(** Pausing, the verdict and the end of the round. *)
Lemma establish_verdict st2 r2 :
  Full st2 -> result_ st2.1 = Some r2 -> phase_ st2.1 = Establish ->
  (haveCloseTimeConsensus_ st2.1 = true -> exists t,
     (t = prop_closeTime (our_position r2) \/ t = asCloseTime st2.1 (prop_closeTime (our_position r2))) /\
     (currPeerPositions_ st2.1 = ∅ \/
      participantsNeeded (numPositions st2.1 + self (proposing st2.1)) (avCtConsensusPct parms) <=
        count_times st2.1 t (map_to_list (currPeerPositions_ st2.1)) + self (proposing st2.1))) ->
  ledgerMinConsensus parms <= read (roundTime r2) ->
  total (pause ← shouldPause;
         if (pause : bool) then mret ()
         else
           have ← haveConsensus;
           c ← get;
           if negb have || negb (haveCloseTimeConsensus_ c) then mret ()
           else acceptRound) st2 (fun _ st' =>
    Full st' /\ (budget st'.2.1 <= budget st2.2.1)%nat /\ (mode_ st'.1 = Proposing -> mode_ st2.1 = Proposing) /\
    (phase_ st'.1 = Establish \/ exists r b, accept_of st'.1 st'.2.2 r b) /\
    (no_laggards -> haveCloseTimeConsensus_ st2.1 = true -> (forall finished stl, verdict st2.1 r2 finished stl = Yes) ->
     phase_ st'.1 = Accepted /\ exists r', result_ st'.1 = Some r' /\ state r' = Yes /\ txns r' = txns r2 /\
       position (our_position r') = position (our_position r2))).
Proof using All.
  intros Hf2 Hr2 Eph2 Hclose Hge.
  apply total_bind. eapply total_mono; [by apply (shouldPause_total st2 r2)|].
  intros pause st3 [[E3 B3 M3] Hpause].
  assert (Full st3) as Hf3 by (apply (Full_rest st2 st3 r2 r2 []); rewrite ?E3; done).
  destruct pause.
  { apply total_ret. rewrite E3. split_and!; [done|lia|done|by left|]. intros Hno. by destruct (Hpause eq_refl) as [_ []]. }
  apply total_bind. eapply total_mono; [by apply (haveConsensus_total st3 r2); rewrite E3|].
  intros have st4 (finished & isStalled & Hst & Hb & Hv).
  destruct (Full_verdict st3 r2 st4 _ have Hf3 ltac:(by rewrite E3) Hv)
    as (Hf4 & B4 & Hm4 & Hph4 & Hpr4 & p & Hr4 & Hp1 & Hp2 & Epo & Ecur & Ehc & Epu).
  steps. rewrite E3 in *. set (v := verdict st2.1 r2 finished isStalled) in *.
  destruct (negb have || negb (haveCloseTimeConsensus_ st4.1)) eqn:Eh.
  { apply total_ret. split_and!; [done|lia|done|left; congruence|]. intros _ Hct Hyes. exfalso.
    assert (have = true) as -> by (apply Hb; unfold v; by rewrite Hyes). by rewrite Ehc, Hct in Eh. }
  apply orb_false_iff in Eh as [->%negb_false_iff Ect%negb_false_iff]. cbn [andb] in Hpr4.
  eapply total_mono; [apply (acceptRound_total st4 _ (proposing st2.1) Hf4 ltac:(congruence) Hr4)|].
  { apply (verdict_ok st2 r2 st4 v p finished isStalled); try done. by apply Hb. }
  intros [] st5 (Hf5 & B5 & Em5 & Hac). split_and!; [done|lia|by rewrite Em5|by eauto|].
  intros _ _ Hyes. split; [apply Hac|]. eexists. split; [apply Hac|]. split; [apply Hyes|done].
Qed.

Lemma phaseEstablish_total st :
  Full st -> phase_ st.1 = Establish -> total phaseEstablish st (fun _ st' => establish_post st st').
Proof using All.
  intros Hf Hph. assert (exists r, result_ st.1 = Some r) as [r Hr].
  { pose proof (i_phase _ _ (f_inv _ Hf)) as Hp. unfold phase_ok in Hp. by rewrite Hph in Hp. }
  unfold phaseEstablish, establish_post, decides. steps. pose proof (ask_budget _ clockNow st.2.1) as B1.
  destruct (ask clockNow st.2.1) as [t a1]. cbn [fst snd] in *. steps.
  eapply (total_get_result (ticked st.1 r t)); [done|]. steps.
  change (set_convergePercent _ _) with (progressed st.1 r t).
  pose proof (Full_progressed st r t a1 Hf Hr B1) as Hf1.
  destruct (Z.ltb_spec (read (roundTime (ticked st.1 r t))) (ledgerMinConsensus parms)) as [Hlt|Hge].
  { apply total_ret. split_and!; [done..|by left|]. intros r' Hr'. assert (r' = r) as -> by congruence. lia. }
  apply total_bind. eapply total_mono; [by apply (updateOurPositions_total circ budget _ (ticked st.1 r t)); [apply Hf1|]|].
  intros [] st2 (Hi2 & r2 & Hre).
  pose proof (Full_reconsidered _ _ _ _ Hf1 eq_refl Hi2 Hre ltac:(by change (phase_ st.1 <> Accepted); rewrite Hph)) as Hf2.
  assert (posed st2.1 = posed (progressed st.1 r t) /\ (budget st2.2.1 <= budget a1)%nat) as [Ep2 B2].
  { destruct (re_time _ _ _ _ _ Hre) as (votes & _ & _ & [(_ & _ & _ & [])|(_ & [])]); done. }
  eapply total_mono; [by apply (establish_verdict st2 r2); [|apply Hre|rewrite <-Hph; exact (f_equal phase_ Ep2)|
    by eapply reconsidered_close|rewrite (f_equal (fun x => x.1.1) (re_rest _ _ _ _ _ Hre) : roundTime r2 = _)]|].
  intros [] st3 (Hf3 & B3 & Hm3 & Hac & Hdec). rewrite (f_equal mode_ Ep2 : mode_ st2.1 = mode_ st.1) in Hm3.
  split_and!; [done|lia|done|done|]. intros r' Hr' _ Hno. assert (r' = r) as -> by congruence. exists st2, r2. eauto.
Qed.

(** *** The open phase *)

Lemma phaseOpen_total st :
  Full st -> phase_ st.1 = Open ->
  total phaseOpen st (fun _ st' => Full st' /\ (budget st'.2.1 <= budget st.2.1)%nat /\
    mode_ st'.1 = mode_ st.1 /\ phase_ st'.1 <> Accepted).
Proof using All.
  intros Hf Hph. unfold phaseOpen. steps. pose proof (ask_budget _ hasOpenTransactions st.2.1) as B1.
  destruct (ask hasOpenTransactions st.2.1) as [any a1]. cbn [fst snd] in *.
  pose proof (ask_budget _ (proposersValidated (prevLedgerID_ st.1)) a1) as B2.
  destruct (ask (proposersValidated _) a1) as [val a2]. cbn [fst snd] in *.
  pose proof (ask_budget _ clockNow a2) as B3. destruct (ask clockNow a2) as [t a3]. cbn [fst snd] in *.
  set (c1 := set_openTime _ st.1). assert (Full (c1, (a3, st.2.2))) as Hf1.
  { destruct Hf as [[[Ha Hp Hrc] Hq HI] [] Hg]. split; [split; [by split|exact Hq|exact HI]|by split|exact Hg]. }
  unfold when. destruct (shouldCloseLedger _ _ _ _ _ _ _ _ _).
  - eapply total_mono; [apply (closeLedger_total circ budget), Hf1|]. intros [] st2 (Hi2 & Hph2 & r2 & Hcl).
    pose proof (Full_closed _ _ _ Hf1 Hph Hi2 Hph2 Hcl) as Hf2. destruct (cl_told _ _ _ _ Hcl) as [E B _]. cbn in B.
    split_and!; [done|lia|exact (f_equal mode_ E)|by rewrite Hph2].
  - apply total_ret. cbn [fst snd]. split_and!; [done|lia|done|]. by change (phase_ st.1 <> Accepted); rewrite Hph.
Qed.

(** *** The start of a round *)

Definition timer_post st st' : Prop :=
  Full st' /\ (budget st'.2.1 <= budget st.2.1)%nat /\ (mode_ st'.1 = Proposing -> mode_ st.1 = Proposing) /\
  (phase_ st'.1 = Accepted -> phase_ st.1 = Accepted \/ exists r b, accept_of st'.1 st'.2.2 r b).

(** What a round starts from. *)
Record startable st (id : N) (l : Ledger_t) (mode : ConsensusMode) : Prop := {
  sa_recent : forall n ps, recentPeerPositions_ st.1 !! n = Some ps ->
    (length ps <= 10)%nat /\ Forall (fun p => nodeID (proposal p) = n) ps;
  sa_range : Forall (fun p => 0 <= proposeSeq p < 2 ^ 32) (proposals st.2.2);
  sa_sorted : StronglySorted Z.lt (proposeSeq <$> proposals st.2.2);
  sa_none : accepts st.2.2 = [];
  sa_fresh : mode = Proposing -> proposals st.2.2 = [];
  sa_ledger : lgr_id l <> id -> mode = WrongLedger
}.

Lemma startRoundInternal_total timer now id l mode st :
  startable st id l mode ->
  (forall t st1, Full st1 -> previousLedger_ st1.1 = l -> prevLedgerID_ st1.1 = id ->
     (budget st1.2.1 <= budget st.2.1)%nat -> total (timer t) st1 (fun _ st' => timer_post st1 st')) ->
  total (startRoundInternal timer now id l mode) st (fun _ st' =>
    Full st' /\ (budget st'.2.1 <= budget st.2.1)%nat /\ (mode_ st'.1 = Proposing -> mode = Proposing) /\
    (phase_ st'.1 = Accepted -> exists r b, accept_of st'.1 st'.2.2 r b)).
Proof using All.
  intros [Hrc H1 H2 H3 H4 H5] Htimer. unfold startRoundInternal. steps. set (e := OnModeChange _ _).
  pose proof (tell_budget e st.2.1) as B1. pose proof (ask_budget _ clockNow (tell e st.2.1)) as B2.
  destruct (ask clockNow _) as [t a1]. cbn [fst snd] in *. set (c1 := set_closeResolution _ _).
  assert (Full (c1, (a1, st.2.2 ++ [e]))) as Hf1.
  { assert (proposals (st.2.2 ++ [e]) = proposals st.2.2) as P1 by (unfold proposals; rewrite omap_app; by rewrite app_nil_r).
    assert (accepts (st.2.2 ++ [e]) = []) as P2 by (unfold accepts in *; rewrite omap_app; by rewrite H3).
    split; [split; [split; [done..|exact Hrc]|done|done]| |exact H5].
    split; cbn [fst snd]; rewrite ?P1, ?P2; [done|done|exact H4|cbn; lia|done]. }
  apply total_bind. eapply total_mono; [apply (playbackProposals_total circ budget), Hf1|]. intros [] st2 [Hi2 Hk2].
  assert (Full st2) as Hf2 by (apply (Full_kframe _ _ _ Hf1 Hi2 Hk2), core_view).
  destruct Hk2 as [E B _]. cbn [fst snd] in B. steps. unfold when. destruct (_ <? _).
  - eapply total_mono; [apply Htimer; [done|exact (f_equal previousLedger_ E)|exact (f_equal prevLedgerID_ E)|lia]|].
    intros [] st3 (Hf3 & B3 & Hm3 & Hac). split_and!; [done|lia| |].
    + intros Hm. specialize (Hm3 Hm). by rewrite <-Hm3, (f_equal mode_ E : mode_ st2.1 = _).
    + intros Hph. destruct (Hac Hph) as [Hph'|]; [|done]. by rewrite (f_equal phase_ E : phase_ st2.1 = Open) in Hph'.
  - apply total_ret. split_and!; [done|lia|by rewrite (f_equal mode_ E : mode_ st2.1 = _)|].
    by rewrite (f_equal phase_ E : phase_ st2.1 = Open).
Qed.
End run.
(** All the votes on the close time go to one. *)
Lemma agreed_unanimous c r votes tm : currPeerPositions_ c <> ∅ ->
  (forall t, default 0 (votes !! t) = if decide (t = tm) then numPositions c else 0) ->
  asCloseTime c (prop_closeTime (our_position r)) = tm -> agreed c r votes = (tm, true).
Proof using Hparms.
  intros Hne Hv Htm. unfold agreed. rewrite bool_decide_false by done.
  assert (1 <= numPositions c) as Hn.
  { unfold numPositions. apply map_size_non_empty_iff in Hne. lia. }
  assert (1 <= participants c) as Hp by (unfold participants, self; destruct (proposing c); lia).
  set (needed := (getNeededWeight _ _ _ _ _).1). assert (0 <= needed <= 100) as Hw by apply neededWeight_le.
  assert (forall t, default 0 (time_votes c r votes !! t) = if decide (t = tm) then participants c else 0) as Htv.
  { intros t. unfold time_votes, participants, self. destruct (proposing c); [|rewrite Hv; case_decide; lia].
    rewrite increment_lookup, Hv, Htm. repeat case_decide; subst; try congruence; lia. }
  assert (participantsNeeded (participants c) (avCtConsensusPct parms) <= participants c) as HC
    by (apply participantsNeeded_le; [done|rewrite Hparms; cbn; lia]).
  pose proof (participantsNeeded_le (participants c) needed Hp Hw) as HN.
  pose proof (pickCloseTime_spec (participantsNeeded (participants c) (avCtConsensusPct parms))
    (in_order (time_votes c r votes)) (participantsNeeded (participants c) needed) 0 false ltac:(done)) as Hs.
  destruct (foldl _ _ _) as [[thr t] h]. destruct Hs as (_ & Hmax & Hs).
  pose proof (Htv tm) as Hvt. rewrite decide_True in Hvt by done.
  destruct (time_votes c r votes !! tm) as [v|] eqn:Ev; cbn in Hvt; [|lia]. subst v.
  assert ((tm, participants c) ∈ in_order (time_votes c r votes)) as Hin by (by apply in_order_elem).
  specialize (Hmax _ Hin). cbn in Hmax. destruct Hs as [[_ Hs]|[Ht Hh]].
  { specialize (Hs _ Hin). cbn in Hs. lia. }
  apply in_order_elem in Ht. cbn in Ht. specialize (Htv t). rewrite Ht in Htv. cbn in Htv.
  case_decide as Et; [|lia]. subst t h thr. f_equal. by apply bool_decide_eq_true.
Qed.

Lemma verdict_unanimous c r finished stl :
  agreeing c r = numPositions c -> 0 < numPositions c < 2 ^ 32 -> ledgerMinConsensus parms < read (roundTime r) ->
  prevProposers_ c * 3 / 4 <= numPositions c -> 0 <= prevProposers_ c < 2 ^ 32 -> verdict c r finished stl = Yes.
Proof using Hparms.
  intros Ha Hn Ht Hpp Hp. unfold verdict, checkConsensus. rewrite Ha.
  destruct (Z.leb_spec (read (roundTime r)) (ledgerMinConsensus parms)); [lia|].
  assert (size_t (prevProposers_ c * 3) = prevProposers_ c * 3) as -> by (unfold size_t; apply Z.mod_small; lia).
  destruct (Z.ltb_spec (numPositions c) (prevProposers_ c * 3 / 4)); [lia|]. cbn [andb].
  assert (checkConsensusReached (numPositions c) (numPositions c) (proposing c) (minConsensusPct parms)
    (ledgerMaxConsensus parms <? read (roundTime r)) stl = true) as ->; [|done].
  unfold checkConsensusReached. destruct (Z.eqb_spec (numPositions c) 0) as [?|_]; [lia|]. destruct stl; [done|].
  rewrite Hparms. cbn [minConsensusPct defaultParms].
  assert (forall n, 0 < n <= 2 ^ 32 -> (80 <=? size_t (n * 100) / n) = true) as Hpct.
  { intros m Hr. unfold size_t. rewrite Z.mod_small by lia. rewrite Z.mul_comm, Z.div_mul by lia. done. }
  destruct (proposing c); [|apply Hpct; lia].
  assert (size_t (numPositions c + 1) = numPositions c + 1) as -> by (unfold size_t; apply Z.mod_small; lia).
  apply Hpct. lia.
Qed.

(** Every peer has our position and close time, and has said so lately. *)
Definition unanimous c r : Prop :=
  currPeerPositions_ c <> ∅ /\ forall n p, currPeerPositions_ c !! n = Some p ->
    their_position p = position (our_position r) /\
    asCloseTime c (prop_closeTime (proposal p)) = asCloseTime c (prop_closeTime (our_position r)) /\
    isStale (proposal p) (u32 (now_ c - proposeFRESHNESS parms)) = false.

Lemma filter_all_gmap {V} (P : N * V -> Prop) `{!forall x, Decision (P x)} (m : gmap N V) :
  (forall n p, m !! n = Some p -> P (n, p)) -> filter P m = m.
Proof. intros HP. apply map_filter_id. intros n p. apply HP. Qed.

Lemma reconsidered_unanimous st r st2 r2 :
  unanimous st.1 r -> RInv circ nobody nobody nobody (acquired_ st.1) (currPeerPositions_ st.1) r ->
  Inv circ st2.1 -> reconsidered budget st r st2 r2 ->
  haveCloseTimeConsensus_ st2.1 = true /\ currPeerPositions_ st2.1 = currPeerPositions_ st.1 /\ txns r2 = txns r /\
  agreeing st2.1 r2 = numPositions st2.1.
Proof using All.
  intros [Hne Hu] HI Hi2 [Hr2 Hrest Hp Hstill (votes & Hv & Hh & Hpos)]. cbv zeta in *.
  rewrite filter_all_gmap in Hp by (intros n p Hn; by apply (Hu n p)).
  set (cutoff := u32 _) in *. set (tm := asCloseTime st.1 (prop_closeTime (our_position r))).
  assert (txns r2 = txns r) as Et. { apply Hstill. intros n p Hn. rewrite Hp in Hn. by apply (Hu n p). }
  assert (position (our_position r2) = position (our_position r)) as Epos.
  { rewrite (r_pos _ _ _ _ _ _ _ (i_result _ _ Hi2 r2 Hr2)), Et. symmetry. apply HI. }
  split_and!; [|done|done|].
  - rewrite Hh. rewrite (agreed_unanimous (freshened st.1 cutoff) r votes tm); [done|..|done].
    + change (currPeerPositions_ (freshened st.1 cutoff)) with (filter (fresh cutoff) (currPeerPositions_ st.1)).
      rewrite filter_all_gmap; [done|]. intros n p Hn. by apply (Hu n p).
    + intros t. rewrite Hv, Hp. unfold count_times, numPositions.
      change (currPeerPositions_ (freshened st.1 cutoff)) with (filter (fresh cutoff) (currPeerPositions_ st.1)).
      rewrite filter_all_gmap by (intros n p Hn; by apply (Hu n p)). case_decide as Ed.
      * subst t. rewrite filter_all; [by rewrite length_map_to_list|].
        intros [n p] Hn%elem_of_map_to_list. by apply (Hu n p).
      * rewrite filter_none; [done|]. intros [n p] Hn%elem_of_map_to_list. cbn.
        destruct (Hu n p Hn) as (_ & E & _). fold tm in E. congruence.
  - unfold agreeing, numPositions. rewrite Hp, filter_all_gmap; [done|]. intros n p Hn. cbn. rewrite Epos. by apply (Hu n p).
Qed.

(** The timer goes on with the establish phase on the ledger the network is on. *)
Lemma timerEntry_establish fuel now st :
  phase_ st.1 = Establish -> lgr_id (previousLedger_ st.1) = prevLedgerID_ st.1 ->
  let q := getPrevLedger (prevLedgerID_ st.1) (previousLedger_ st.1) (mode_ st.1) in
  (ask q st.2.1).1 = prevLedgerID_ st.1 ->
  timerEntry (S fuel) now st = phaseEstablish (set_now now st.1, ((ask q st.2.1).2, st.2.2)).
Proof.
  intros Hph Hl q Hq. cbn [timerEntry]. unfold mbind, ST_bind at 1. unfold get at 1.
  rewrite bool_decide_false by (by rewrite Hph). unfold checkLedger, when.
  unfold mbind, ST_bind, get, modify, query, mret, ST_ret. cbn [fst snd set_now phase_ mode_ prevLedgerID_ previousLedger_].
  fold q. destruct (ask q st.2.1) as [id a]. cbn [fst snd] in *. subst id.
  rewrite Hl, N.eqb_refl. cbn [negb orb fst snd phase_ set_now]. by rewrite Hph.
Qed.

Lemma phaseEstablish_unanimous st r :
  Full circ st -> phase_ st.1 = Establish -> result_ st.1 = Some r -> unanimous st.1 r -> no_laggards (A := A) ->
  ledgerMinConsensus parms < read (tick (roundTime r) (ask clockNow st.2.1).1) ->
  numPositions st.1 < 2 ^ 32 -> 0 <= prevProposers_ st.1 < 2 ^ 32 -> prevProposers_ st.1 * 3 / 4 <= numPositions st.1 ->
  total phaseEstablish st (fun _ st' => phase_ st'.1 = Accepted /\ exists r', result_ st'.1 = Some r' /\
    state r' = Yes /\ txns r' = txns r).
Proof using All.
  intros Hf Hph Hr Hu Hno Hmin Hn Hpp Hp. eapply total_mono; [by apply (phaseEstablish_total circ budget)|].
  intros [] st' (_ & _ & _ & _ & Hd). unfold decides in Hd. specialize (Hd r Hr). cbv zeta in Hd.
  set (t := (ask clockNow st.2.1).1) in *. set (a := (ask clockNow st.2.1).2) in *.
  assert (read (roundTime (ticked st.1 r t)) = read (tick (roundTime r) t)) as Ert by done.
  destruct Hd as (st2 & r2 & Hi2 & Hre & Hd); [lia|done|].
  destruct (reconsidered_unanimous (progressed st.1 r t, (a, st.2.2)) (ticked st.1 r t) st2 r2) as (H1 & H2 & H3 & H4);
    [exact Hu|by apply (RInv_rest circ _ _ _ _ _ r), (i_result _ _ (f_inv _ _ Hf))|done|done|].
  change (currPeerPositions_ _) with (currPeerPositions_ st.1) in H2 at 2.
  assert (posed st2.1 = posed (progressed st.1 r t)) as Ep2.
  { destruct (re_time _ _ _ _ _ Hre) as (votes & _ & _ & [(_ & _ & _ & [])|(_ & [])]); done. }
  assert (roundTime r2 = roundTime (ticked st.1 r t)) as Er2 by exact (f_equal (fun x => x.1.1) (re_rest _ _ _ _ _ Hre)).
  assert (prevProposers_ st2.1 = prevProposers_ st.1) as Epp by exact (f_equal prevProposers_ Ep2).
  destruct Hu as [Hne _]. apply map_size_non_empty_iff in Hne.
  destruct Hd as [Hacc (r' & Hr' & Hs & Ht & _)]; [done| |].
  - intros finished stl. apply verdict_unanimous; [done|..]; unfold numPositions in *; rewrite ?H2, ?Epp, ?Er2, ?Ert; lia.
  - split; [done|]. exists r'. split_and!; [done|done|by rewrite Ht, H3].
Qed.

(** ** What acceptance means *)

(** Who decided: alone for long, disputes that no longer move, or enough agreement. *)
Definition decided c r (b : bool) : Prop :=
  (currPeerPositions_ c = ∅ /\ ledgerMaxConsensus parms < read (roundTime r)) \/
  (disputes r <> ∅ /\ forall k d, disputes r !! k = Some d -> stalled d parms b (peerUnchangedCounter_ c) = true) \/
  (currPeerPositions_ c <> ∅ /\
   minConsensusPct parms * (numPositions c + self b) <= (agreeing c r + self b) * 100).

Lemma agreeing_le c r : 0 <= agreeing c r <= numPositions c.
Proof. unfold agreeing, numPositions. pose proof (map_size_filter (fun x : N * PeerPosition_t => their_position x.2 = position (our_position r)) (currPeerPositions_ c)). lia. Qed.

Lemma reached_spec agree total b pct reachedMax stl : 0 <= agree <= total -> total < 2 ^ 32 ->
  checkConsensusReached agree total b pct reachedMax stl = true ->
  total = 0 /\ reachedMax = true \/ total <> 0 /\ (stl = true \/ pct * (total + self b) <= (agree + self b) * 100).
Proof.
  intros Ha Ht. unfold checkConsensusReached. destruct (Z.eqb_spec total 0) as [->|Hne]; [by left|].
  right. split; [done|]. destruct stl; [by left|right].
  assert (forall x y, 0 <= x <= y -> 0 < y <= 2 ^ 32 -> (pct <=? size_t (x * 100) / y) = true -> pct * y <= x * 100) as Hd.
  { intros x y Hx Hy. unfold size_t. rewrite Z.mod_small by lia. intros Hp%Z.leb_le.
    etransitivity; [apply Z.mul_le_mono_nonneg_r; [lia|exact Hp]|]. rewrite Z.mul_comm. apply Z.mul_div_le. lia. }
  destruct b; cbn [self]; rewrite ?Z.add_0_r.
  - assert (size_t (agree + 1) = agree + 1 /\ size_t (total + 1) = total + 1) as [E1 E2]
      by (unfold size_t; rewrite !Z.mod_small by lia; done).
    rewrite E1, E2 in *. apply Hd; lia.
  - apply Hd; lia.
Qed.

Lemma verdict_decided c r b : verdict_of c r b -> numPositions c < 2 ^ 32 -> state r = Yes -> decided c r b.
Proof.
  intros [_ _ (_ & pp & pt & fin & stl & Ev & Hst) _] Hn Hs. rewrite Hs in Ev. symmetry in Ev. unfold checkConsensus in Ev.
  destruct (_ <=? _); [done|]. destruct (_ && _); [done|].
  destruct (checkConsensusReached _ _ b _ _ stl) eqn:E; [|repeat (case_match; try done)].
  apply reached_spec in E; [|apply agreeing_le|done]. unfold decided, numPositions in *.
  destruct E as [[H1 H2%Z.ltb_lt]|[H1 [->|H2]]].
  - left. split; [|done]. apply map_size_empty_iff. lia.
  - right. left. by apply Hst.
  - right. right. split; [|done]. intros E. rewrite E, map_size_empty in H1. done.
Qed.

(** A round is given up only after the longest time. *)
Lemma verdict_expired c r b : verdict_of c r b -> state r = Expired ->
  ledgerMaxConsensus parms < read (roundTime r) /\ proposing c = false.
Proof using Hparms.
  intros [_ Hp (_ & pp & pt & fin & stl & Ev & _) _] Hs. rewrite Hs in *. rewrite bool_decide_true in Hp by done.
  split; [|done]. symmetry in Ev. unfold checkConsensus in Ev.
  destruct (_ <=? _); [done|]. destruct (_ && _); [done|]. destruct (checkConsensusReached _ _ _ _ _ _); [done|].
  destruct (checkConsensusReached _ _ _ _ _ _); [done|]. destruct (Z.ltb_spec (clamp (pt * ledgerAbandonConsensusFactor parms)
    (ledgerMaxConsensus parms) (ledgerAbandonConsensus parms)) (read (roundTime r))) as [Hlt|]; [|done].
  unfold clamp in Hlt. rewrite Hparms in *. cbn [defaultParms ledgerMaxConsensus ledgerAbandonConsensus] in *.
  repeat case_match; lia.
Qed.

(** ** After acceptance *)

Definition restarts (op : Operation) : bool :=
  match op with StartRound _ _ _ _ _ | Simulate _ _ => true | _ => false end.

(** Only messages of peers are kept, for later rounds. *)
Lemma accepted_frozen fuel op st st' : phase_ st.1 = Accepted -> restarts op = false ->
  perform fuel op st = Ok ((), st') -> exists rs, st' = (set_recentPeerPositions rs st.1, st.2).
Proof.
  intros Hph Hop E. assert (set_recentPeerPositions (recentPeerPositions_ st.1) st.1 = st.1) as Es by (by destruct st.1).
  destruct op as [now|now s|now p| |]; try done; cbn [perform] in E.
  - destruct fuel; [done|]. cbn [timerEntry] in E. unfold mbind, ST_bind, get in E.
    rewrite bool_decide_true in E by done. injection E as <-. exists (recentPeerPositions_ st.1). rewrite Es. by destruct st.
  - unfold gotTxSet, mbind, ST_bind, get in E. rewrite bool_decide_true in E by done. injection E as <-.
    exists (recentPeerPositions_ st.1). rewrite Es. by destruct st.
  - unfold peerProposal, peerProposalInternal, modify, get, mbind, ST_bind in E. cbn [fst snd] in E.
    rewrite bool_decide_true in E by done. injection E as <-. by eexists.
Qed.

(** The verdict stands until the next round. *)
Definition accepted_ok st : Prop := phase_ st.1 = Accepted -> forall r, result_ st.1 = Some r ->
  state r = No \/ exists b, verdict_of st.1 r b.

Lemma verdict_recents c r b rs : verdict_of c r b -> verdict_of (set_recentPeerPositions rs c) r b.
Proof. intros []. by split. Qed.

—————

** To do **
Going back over the entries above, copy word for word every line from the one that has "rewrite (r_pos _" on through the one that has "(** The timer".

** Result of the exercise **
  { rewrite (r_pos _ _ _ _ _ _ _ (i_result _ _ Hi2 r2 Hr2)), Et. symmetry. apply HI. }
  split_and!; [|done|done|].
  - rewrite Hh. rewrite (agreed_unanimous (freshened st.1 cutoff) r votes tm); [done|..|done].
    + change (currPeerPositions_ (freshened st.1 cutoff)) with (filter (fresh cutoff) (currPeerPositions_ st.1)).
      rewrite filter_all_gmap; [done|]. intros n p Hn. by apply (Hu n p).
    + intros t. rewrite Hv, Hp. unfold count_times, numPositions.
      change (currPeerPositions_ (freshened st.1 cutoff)) with (filter (fresh cutoff) (currPeerPositions_ st.1)).
      rewrite filter_all_gmap by (intros n p Hn; by apply (Hu n p)). case_decide as Ed.
      * subst t. rewrite filter_all; [by rewrite length_map_to_list|].
        intros [n p] Hn%elem_of_map_to_list. by apply (Hu n p).
      * rewrite filter_none; [done|]. intros [n p] Hn%elem_of_map_to_list. cbn.
        destruct (Hu n p Hn) as (_ & E & _). fold tm in E. congruence.
  - unfold agreeing, numPositions. rewrite Hp, filter_all_gmap; [done|]. intros n p Hn. cbn. rewrite Epos. by apply (Hu n p).
Qed.

(** The timer goes on with the establish phase on the ledger the network is on. *)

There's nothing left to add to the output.